My experience is a different one: it used to be this way. I remember when researching about my canoo trip in northern Canada, I found lots of really useful pages of people who had done these trips before or who lived in the area and took pleasure in informing. This sort of research has pretty much disappeared from my life, because it’s almost impossible to find valuable information. SEO and bland content farming created a worthless web of information (pardon the pun).

Going hand in hand with this is the delusion of democratizing relationships because you can now directly “connect with your fans”. As this latest story on Mashable about George Takei’s ghostwriter shows, it’s the same as it used to be: the audience is falling for manufactured publicity from professional media creators, only now it’s even harder to recognize and the audience is actively helping to promote it.

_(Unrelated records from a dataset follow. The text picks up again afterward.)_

(** * Monte Carlo pricing of a European call: [mcBScall_loop] and [mcBScall_vect]

    Shallow embedding of the two pricing functions of
    [docs/Performance_gottagofaster.ipynb] as the plain cells define them
    (cell 1, lines 46-58, and cell 3, lines 102-109) and of the two cells
    that call them (cells 2 and 4).

    Reading of the Python values:
    - a Python float and a NumPy float64 are a binary64 number: Rocq's
      primitive [float], whose operations round, overflow to infinity and
      produce nan as IEEE 754 prescribes ([FloatAxioms] relates them to
      [SpecFloat]); the parameters [S], [K], [sgm], [r], [T] are taken as
      binary64 values (a Python int such as [100] converts exactly);
    - an [int] is a [Z];
    - Python's float [**] raises OverflowError where the result is out of
      range; NumPy's arithmetic does not raise, it answers inf or nan under
      a RuntimeWarning; a warning is not an exception and leaves no trace in
      the model;
    - what NumPy and the C library contribute is a parameter ([Platform]):
      [np.exp] and the C library's [pow], whose binary64 values no standard
      fixes; the order in which [np.add.reduce] adds the elements of an
      array; and the array sizes NumPy refuses to create;
    - NumPy's global generator is threaded explicitly ([RandomState]): the
      stream of standard normal draws it will produce, and how many of them
      have been consumed; [standard_normal(n)] fills its array with the next
      [n] draws of that stream, the ones [n] calls of [standard_normal()]
      would return. *)

From Stdlib Require Import Floats ZArith List Lia Bool Setoid.
From Stdlib Require Uint63.
Import ListNotations.

Set Warnings "-inexact-float".

Open Scope float_scope.

(** ** Exceptions and results *)

Inductive exception : Type :=
| OverflowError
| ValueError
| MemoryError.

Inductive result (A : Type) : Type :=
| Ok (a : A)
| Raise (e : exception).

Arguments Ok {A} a.
Arguments Raise {A} e.

Definition bind {A B : Type} (x : result A) (k : A -> result B) : result B :=
  match x with
  | Ok a => k a
  | Raise e => Raise e
  end.

Notation "x <- e ;; k" := (bind e (fun x => k))
  (at level 61, e at next level, right associativity).

(** ** Floats *)

(** A bool used as a number. *)
Definition float_of_bool (b : bool) : float := if b then 1 else 0.

(** An int as the nearest binary64 number. *)
Definition float_of_Z (n : Z) : float :=
  SF2Prim (binary_normalize prec emax n 0 false).

(** An int where a float is expected: OverflowError when it is out of the
    binary64 range. *)
Definition float_of_int (n : Z) : result float :=
  let y := float_of_Z n in
  if is_infinity y then Raise OverflowError else Ok y.

(** [a / n] for a float [a] and an int [n]. *)
Definition fdiv_int (a : float) (n : Z) : result float :=
  y <- float_of_int n ;; Ok (a / y).

(** ** What NumPy and the C library contribute *)

Record Platform : Type := mkPlatform {
  (** [np.exp] on a binary64 number *)
  np_exp : float -> float;
  (** the C library's [pow] *)
  libm_pow : float -> float -> float;
  (** [np.add.reduce] on an array of binary64 numbers *)
  np_add_reduce : list float -> float;
  (** the exception, if any, that creating an array of [n >= 0] elements
      raises *)
  array_refused : Z -> option exception
}.

(** [x ** 2] on a Python float, the way CPython's [float_pow] computes it
    at the exponent [2.0]: nan, an infinity and a zero are answered without
    the C library (nan, [inf] and [0.0]); a negative [x] is replaced by its
    opposite, the exponent being even; [1.0] is answered [1.0]; any other
    [x] goes to [pow], and a result that is infinite there is a range error,
    raised as OverflowError. *)
Definition float_pow_2 (P : Platform) (x : float) : result float :=
  if is_nan x then Ok x
  else if is_infinity x then Ok (abs x)
  else if x =? 0 then Ok 0
  else
    let iv := if x <? 0 then - x else x in
    if iv =? 1 then Ok 1
    else
      let ix := libm_pow P iv 2 in
      if is_infinity ix then Raise OverflowError else Ok ix.

(** ** The random generator *)

Record RandomState : Type := mkRandomState {
  draws : nat -> float;
  consumed : nat
}.

Definition advance (k : nat) (g : RandomState) : RandomState :=
  mkRandomState (draws g) (consumed g + k).

(** The next [k] draws of the generator. *)
Definition shocks (k : nat) (g : RandomState) : list float :=
  map (draws g) (seq (consumed g) k).

(** [np.random.standard_normal()] *)
Definition standard_normal (g : RandomState) : float * RandomState :=
  (draws g (consumed g), advance 1 g).

(** [np.random.standard_normal(n)]: a negative size is refused with
    ValueError, and so is a size the platform cannot allocate, with the
    exception the platform raises. *)
Definition standard_normal_n (P : Platform) (n : Z) (g : RandomState)
  : result (list float) * RandomState :=
  if (n <? 0)%Z then (Raise ValueError, g)
  else
    match array_refused P n with
    | Some e => (Raise e, g)
    | None => (Ok (shocks (Z.to_nat n) g), advance (Z.to_nat n) g)
    end.

(** ** Arrays: NumPy's broadcast operations on one-dimensional arrays *)

Definition array := list float.

Definition arr_scale (a : float) (v : array) : array := map (mul a) v.
Definition arr_shift (a : float) (v : array) : array := map (add a) v.
Definition arr_exp (P : Platform) (v : array) : array := map (np_exp P) v.
Definition arr_sub (v : array) (k : float) : array := map (fun x => x - k) v.
Definition arr_gt (v : array) (k : float) : list bool := map (fun x => k <? x) v.

Fixpoint arr_mask (v : array) (m : list bool) : array :=
  match v, m with
  | x :: v', b :: m' => x * float_of_bool b :: arr_mask v' m'
  | _, _ => []
  end.

(** [np.average(v)] without weights: the sum over the number of elements;
    on the empty array this is [0.0 / 0], nan. *)
Definition np_average (P : Platform) (v : array) : float :=
  np_add_reduce P v / float_of_Z (Z.of_nat (length v)).

(** ** The two pricing functions *)

(** The body of [for i in range(n)], run [i] more times. *)
Fixpoint for_range (P : Platform) (S K sgm r T : float) (i : nat)
    (payoff_sim : float) (g : RandomState) : result float * RandomState :=
  match i with
  | O => (Ok payoff_sim, g)
  | Datatypes.S i' =>
      let '(w, g) := standard_normal g in
      match float_pow_2 P sgm with
      | Raise e => (Raise e, g)
      | Ok sq =>
          let ST := S * np_exp P ((r - 0.5 * sq) * T + sgm * sqrt T * w) in
          let payoff := ST - K in
          let payoff := payoff * float_of_bool (0 <? payoff) in
          let payoff_sim := payoff_sim + payoff in
          for_range P S K sgm r T i' payoff_sim g
      end
  end.

Definition mcBScall_loop (P : Platform) (S K sgm r T : float) (n : Z)
    (g : RandomState) : result float * RandomState :=
  let payoff_sim := 0 in
  match for_range P S K sgm r T (Z.to_nat n) payoff_sim g with
  | (Raise e, g) => (Raise e, g)
  | (Ok payoff_sim, g) =>
      let price := fdiv_int (np_exp P (- r * T) * payoff_sim) n in
      (price, g)
  end.

Definition mcBScall_vect (P : Platform) (S K sgm r T : float) (n : Z)
    (g : RandomState) : result float * RandomState :=
  match standard_normal_n P n g with
  | (Raise e, g) => (Raise e, g)
  | (Ok w, g) =>
      match float_pow_2 P sgm with
      | Raise e => (Raise e, g)
      | Ok sq =>
          let ST :=
            arr_scale S
              (arr_exp P (arr_shift ((r - 0.5 * sq) * T)
                            (arr_scale (sgm * sqrt T) w))) in
          let payoff := arr_sub ST K in
          let payoff := arr_mask payoff (arr_gt payoff 0) in
          let price := np_exp P (- r * T) * np_average P payoff in
          (Ok price, g)
      end
  end.

(** ** The driver cells *)

(** Cells 2 and 4 of the notebook, which set the market parameters, call the
    two functions and print.  The globals of the session are a record; a
    global not assigned yet is [None].  The line
    [print(f'The call price is {callprice} based on {n} simulations')] is
    recorded by the two values it interpolates; the timing lines of
    [%%time] are not part of the model. *)
Module Notebook.

Record Globals : Type := mkGlobals {
  spot : float;
  strike : float;
  vol : float;
  r : float;
  T : float;
  n : Z;
  callprice : float;
  callprice2 : option float
}.

Record Printed : Type := mkPrinted {
  shown_price : float;
  shown_count : Z
}.

Definition cell_2 (P : Platform) (g : RandomState)
  : result (Globals * Printed) * RandomState :=
  let spot := 100 in
  let strike := 110 in
  let vol := 0.45 in
  let r := 0.02 in
  let T := 1.5 in
  let n := 500000%Z in
  match
    mcBScall_loop P spot strike vol r T n g
    return result (Globals * Printed) * RandomState
  with
  | (Ok callprice, g) =>
      (Ok (mkGlobals spot strike vol r T n callprice None,
           mkPrinted callprice n), g)
  | (Raise e, g) => (Raise e, g)
  end.

Definition cell_4 (P : Platform) (env : Globals) (g : RandomState)
  : result (Globals * Printed) * RandomState :=
  match
    mcBScall_vect P (spot env) (strike env) (vol env) (r env) (T env) (n env) g
    return result (Globals * Printed) * RandomState
  with
  | (Ok callprice2, g) =>
      (Ok (mkGlobals (spot env) (strike env) (vol env) (r env) (T env) (n env)
             (callprice env) (Some callprice2),
           mkPrinted (callprice env) (n env)), g)
  | (Raise e, g) => (Raise e, g)
  end.

End Notebook.

(** ** What the functions are measured against *)

(** Terminal value of geometric Brownian motion under shock [w], every
    operation a binary64 operation in the order of the source; [sq] is
    [sgm ** 2]. *)
Definition terminal_value (P : Platform) (S sgm sq r T w : float) : float :=
  S * np_exp P ((r - 0.5 * sq) * T + sgm * sqrt T * w).

(** The payoff of a call struck at [K], as the source clamps it:
    [payoff * (payoff > 0)]. *)
Definition call_payoff (K ST : float) : float :=
  let payoff := ST - K in
  payoff * float_of_bool (0 <? payoff).

(** The payoff of one path. *)
Definition path_payoff (P : Platform) (S K sgm sq r T w : float) : float :=
  call_payoff K (terminal_value P S sgm sq r T w).

(** The payoffs of the paths, in the order of the draws [ws]. *)
Definition payoffs (P : Platform) (S K sgm sq r T : float) (ws : list float)
  : list float :=
  map (path_payoff P S K sgm sq r T) ws.

(** The left-to-right sum from [0.0]: what [payoff_sim += payoff] builds. *)
Definition sum_in_turn (v : list float) : float := fold_left add v 0.

(** The discount factor. *)
Definition discount (P : Platform) (r T : float) : float := np_exp P (- r * T).

(** The price from the payoffs, the way [mcBScall_loop] ends:
    [(discount * sum) / n], and the way [mcBScall_vect] ends:
    [discount * (sum / n)]. *)
Definition loop_price (P : Platform) (r T : float) (n : Z) (v : list float)
  : result float :=
  fdiv_int (discount P r T * sum_in_turn v) n.

Definition vect_price (P : Platform) (r T : float) (v : list float) : float :=
  discount P r T * np_average P v.

(** ** Vocabulary of the statements *)

(** [x] is not below zero: a number at least zero, or nan. *)
Definition never_negative (x : float) : Prop := (x <? 0) = false.

(** [x] is infinite or nan. *)
Definition not_finite (x : float) : Prop := is_finite x = false.

(** [x] is [0.0] or [-0.0]. *)
Definition is_a_zero (x : float) : Prop := is_zero x = true.

(** A valid parameter set of the data model: positive [S], [K] and [T], a
    volatility at least zero, all of them and [r] finite, and at least one
    path. *)
Definition valid_parameters (S K sgm r T : float) (n : Z) : bool :=
  (0 <? S) && (0 <? K) && (0 <=? sgm) && (0 <? T) &&
  is_finite S && is_finite K && is_finite sgm && is_finite r &&
  is_finite T && (1 <=? n)%Z.

(** A market parameter the data model forbids: a spot, a strike or a
    maturity that is not positive, or a negative volatility. *)
Definition invalid_market (S K sgm T : float) : Prop :=
  (S <=? 0) = true \/ (K <=? 0) = true \/ (T <=? 0) = true \/
  (sgm <? 0) = true.




(** The generator whose every draw is the opposite of the draw of [g]. *)
Definition mirror (g : RandomState) : RandomState :=
  mkRandomState (fun i => - draws g i) (consumed g).


(** ** Assumptions on the platform, each named where a statement needs it *)

(** [np.exp] never returns a number below zero. *)
Definition exp_never_negative (P : Platform) : Prop :=
  forall x, never_negative (np_exp P x).


(** [np.exp(nan)] is nan. *)
Definition exp_of_nan (P : Platform) : Prop := np_exp P nan = nan.

(** The sum of a non-empty array of nan is nan. *)
Definition sum_of_nan (P : Platform) : Prop :=
  forall k, np_add_reduce P (repeat nan (Datatypes.S k)) = nan.

(** The sum of an array that holds an infinity or a nan is infinite or
    nan. *)
Definition sum_keeps_not_finite (P : Platform) : Prop :=
  forall v, Exists not_finite v -> not_finite (np_add_reduce P v).

(** The sum of numbers none of which is below zero is not below zero. *)
Definition sum_never_negative (P : Platform) : Prop :=
  forall v, Forall never_negative v -> never_negative (np_add_reduce P v).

I’m sorry, but this doesn’t strike me as a free thinking society but more of a blatant display of how sheepish humans can be and how important it is to be alert and observant.

Jaron Lanier – Interview

Please read the whole interview, but this really sums up what’s going on in the media business and how the “everything must be open” fetish is turning into a destructive force, because it puts the ideology before the people:

What really turned me around wasn’t thought or theory, though – it was practice. I had been part of the recording industry – I was signed to Polygram and so on. At that time, I knew people who had middle-class jobs in the industry – studio musicians and what not – and after the decline of the music business we found that we were having to have constant fundraisers to help somebody afford some operation or deal with some other adverse circumstance.

It became clear to me that we had actually destroyed lives and I don’t want to become like Stalin and say that to make an omelette you have to break some eggs. You don’t want to get into a situation where you think that the ideology is more important than people. If you see that it’s not working for people you don’t say: “Oh, well, those are just the people who don’t get it, those are the ones who get left behind, those are the expendable ones, they don’t matter.” I think you have to say: “No, it’s the ideology that needs to be improved. It’s not working well enough.” So it was really that experience that turned me around.

Tim Berners-Lee Calls For More financial support of the culture business – Techcrunch

This is from an interview with Tim Berners-Lee

Turning to the economic argument, Berners-Lee conceded there is a problem with current online business models — especially when it comes to finding ways to pay musicians. The web should be “about spreading culture, music and getting payment back to musicians”, he said. ” We’ve got to find new ways of doing that.”

via HTML Pioneer Tim Berners-Lee Calls For More Online Innovation To Break Down Cultural Barriers And Build New Business Models | TechCrunch.

Annenberg Lab – Transparency report

This report shows the relationship between piracy infringing web sites, the ad networks distributing advertisements to them and the major brands who unwillingly support the pirate web sites.

It is important that the broader Internet community starts to realize that we don’t live in 1999 anymore and that almost any activity on the Internet is being monetized. But the participation in that monetization is kept from the creative community who, more often than not, create the films, books, music, pictures that drive the majority of traffic.

Frictionless sharing

I just read this paper on frictionless sharing and I like to comment on something written inthr paper. Quoting is not allowed without permission do I just rephrase it, but the whole idea goes back to what I wrote a couple of month ago

Basically the part I’m talking about deals with recommendations: in the case of a little restaurant I like, recommending it to friends may help to keep the restaurant in business longer.

This is the argument used by most people in favor of filesharing and unlicensed distribution of music. But as you can clearly see: sharing a recommendation is all fine and dandy if you encourage your friends to support the act/artist/musician/producer as is the case with a restaurant. But sharing the actual work will have the opposite effect: less people will buy the music and the act/artist/musician/producer will go out of business.

And an industry that has been reduced by roughly 65% in the span of 12 years (meaning, we lost 3 major labels and now are left with two and also lost many many independent companies) is proof that something is broken in a medium that means so much to people and that helps young people to define who they are. It saddens me to have to argue with people (even colleagues) about business models, legality and such instead of just sharing a recommendation to a good piece of music.